MAY 24 Jindal administration officials announced Thursday that the privatization of public health care is going to cost a lot more than they budgeted for, the Advocate reports here. "I'm so surprised," said no one. Anywhere. The cost they're projecting now is more than $1 billion - a lot more than the $626 million budgeted for it. And, it's more than it cost the state to operate those hospitals. So why are we doing this again?
MAY 24 Blogger CB Forgotston ridicules the recent PR campaign by the state GOP in the wake of a legislative auditor's request to both major parties. The GOP (apparently unaware that the Dems got the same request) started yammering about being targeted because it had "killed" a tax increase. CB finds that laughable, but it's also pretty funny that the GOP was comparing this episode to the IRS scandal (Because the President has so much to do with our state auditor. Right?).
MAY 24 Politico details some recent fund-raising efforts by Sen. David Vitter, which have raised the question of his future political plans. This time, it is a $5,000 per head "bayou weekend" that includes "Cajun cooking" and an all-caps "alligator hunt," the story reports.
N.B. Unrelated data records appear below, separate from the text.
(** Folding a path gives the root. *)
Lemma fold_path l e p : path l e p -> forall x r bp bh,
  l !! e = Some x -> reduces l r -> Forall (fun h => blen h = 64) l ->
  exists n, blen p = 65 * Z.of_nat n /\ fold_proof n x p bp bh = (0, r) /\
    (forall k, (length l <= 2 ^ k)%nat -> (n <= k)%nat).
Proof.
  induction 1 as [y|l e p Hl Hp IH]; intros x r bp bh He Hr Hb.
  - injection He as ->. exists 0%nat. inversion Hr; subst; [|cbn in *; lia]. split_and!; [done..|lia].
  - assert (reduces (pair_up l) r) as Hr' by (inversion Hr; subst; [cbn in Hl; lia|done]).
    destruct (sib_step l e x He Hb) as (x' & Hx' & Hs).
    destruct (IH x' r bp bh Hx' Hr' (Forall_pair_up _ Hb)) as (n & Hn & Hf & Hk).
    assert (forall k, (length l <= 2 ^ k)%nat -> exists k', k = S k' /\ (n <= k')%nat) as Hk'.
    { intros [|k] Hlk; [cbn in Hlk; lia|]. exists k. split; [done|]. apply Hk. rewrite length_pair_up.
      cbn [Nat.pow] in Hlk. apply Nat.lt_succ_r, Nat.Div0.div_lt_upper_bound. lia. }
    destruct Hs as [[-> ->]|(s & b & -> & Hsb & Hside)].
    + exists n. cbn [app]. split_and!; [done..|]. intros k (k' & -> & ?)%Hk'. lia.
    + exists (S n). split; [rewrite !blen_app, blen_cons, blen_nil, Hsb, Hn; lia|]. split.
      2:{ intros k (k' & -> & ?)%Hk'. lia. }
      assert (artifact ((s ++ [byte_of b]) ++ p) = s) as Ha.
      { unfold artifact. rewrite <- app_assoc. by apply slice_app_l. }
      assert (next_artifact ((s ++ [byte_of b]) ++ p) = p) as Hn'.
      { unfold next_artifact. apply slice_from_app. rewrite blen_app, blen_cons, blen_nil, Hsb. done. }
      assert (position ((s ++ [byte_of b]) ++ p) = b) as Hpos.
      { unfold position. rewrite <- app_assoc, at_app_r by (by rewrite Hsb). rewrite Hsb.
        destruct Hside as [[-> _]|[-> _]]; done. }
      cbn [fold_proof]. rewrite Ha, Hn', Hpos.
      destruct Hside as [[-> ->]|[-> ->]]; cbn [Z.eqb negb andb];
        rewrite hash_node_ok; cbn [Z.eqb negb]; done.
Qed.

(** Bytes after the artifacts do not matter. *)
Lemma fold_proof_app n : forall x p t bp bh, blen p = 65 * Z.of_nat n ->
  fold_proof n x (p ++ t) bp bh = fold_proof n x p bp bh.
Proof.
  induction n as [|n IH]; intros x p t bp bh Hp; [done|]. cbn [fold_proof].
  assert (position (p ++ t) = position p) as -> by (unfold position; by rewrite at_app_l by
    (change crypto_hash_sha512_BYTES with 64; lia)).
  assert (artifact (p ++ t) = artifact p) as ->.
  { unfold artifact, slice. cbn [Z.to_nat]. rewrite !drop_0, take_app_le; [done|]. unfold blen in Hp.
    change (Z.to_nat (crypto_hash_sha512_BYTES - 0)) with 64%nat. lia. }
  assert (next_artifact (p ++ t) = next_artifact p ++ t) as ->.
  { unfold next_artifact, slice_from. rewrite drop_app_le; [done|]. unfold blen in Hp.
    change (Z.to_nat ARTIFACT_BYTES) with 65%nat. lia. }
  destruct (negb _ && negb _); [done|]. destruct (if position p =? 0 then _ else _) as [res h].
  destruct (negb _); [done|]. apply IH. unfold next_artifact. change ARTIFACT_BYTES with 65. rewrite blen_slice_from by lia. lia.
Qed.

Lemma verify_app n x root p t : blen p = 65 * Z.of_nat n ->
  verify_merkle_proof n x root (p ++ t) = verify_merkle_proof n x root p.
Proof. intros Hp. unfold verify_merkle_proof. by rewrite fold_proof_app. Qed.

(** A block of a tree with several leaves has a sibling somewhere. *)
Lemma path_nonempty l e p : path l e p -> (2 <= length l)%nat -> (e < length l)%nat -> p <> [].
Proof.
  induction 1 as [y|l e p Hl Hp IH]; intros Hlen He; [cbn in Hlen; lia|]. clear Hlen.
  destruct (decide (length l = 2)%nat) as [H2|H2].
  - destruct l as [|x [|y [|z l]]]; try done. destruct e as [|[|e]]; [| |cbn in He; lia];
      cbn [sib]; intros [Hs%app_eq_nil _]%app_eq_nil; by destruct Hs.
  - intros [_ ->]%app_eq_nil. apply IH; [| |done]; rewrite length_pair_up.
    + apply Nat.div_le_lower_bound; lia.
    + apply Nat.Div0.div_lt_upper_bound. pose proof (Nat.div_mod (length l + 1) 2).
      pose proof (Nat.mod_upper_bound (length l + 1) 2). lia.
Qed.
End Levels.

(** ** The tree of a message *)

Section Tree.
Context {HS : Sha512} `{!Sha512Correct HS}.
Implicit Types (chunks : list bytes) (c item root proof : bytes).

(** The hashes that the sender collects while it splits a message. *)
Definition tree_of chunks : bytes := concat (hashMerkleLeaf <$> chunks).

Lemma leaves_length chunks : Forall (fun h => blen h = 64) (hashMerkleLeaf <$> chunks).
Proof. apply Forall_fmap, Forall_true. intros c. apply sha512_length. Qed.

Lemma blen_concat (ls : list bytes) : Forall (fun h => blen h = 64) ls -> blen (concat ls) = 64 * blen ls.
Proof. induction 1; [done|]. cbn [concat]. rewrite blen_app, blen_cons. lia. Qed.

Lemma blocks_concat (ls : list bytes) : Forall (fun h => blen h = 64) ls ->
  blocks (length ls) (concat ls) = ls.
Proof.
  induction 1 as [|h ls Hh _ IH]; [done|]. cbn [length blocks concat].
  change crypto_hash_sha512_BYTES with 64. rewrite slice_app_l by done.
  by rewrite slice_from_app, IH by done.
Qed.

Lemma tree_facts chunks :
  blen (tree_of chunks) mod crypto_hash_sha512_BYTES = 0 /\
  blen (tree_of chunks) / crypto_hash_sha512_BYTES = blen chunks /\
  tree_blocks (tree_of chunks) = hashMerkleLeaf <$> chunks.
Proof.
  assert (blen (tree_of chunks) = blen chunks * 64) as Hb.
  { unfold tree_of. rewrite blen_concat by apply leaves_length. unfold blen. rewrite length_fmap. lia. }
  unfold tree_blocks. change crypto_hash_sha512_BYTES with 64. rewrite Hb, Z.mod_mul, Z.div_mul by done.
  split_and!; [done..|]. unfold blen, tree_of. rewrite Nat2Z.id, <- (length_fmap hashMerkleLeaf).
  apply blocks_concat, leaves_length.
Qed.

Lemma getMerkleRoot_spec chunks : chunks <> [] ->
  exists root, getMerkleRoot (tree_of chunks) = Ok root /\ reduces (hashMerkleLeaf <$> chunks) root.
Proof.
  intros Hne. destruct (tree_facts chunks) as (Hm & Hd & Hb). unfold getMerkleRoot.
  rewrite Hm, Hd, Hb. cbn [Z.eqb require mbind result_bind].
  destruct chunks as [|c [|c' chunks]]; [done| |].
  - exists (hashMerkleLeaf c). unfold tree_of. cbn. rewrite app_nil_r. split; [done|constructor].
  - set (l := hashMerkleLeaf <$> _). assert (blen (c :: c' :: chunks) = blen l) as ->
      by (unfold blen, l; by rewrite length_fmap).
    rewrite (proj2 (Z.eqb_neq _ 0)), (proj2 (Z.eqb_neq _ 1)) by (unfold blen, l; cbn; lia).
    unfold get_merkle_root.
    destruct (root_loop_spec (length l) (length l) l) as (arr & -> & Hr); [lia|unfold l; cbn; lia|].
    exists (block arr 0). split; [done|]. by rewrite take_ge in Hr by lia.
Qed.

(** What [getMerkleProof] returns for a chunk of the message: [n] artifacts that
    verify, in the plain and in the fixed-length format. *)
Definition good_proof chunks c root proof (n : nat) : Prop :=
  getMerkleProof (tree_of chunks) (hashMerkleLeaf c) 0 [] = Ok proof /\
  blen proof = 65 * Z.of_nat n /\ (1 <= n)%nat /\
  verify_merkle_proof n (hashMerkleLeaf c) root proof = 0 /\
  (forall k, (length chunks <= 2 ^ k)%nat -> (n <= Nat.max k 1)%nat) /\
  (forall fixedLen noise, fixedLen <> 0 -> blen proof <= fixedLen ->
     getMerkleProof (tree_of chunks) (hashMerkleLeaf c) fixedLen noise =
     fixed_proof fixedLen noise proof).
Funds raised go to a super PAC that can spend money to support Vitter in federal or state races, the story points out.
MAY 24 The pink building on Royal in the quarter was sold at a sheriff's sale Thursday, this Picayune story reports. An injunction that would have halted the sale wasn't enforced because the family failed to post a $150,000 bond, the story reports. So the owner of the mortgages on the building bought it, for nearly $7 million. Now the feuding family will have to negotiate with that company to get a lease on the building that has housed their business for close to 60 years.
MAY 23 This post in Louisiana Voice tells us about a bill by a Winnsboro lege that would require all public high school students to take at least one Course Choice online class in order to graduate. (What?) Blogger Tom Aswell says it's a monument to "waste and corruption," especially in light of the problems he's exposed with the program in recent weeks. Idaho had a similar program, but voters removed it by a 2-1 margin, Aswell says.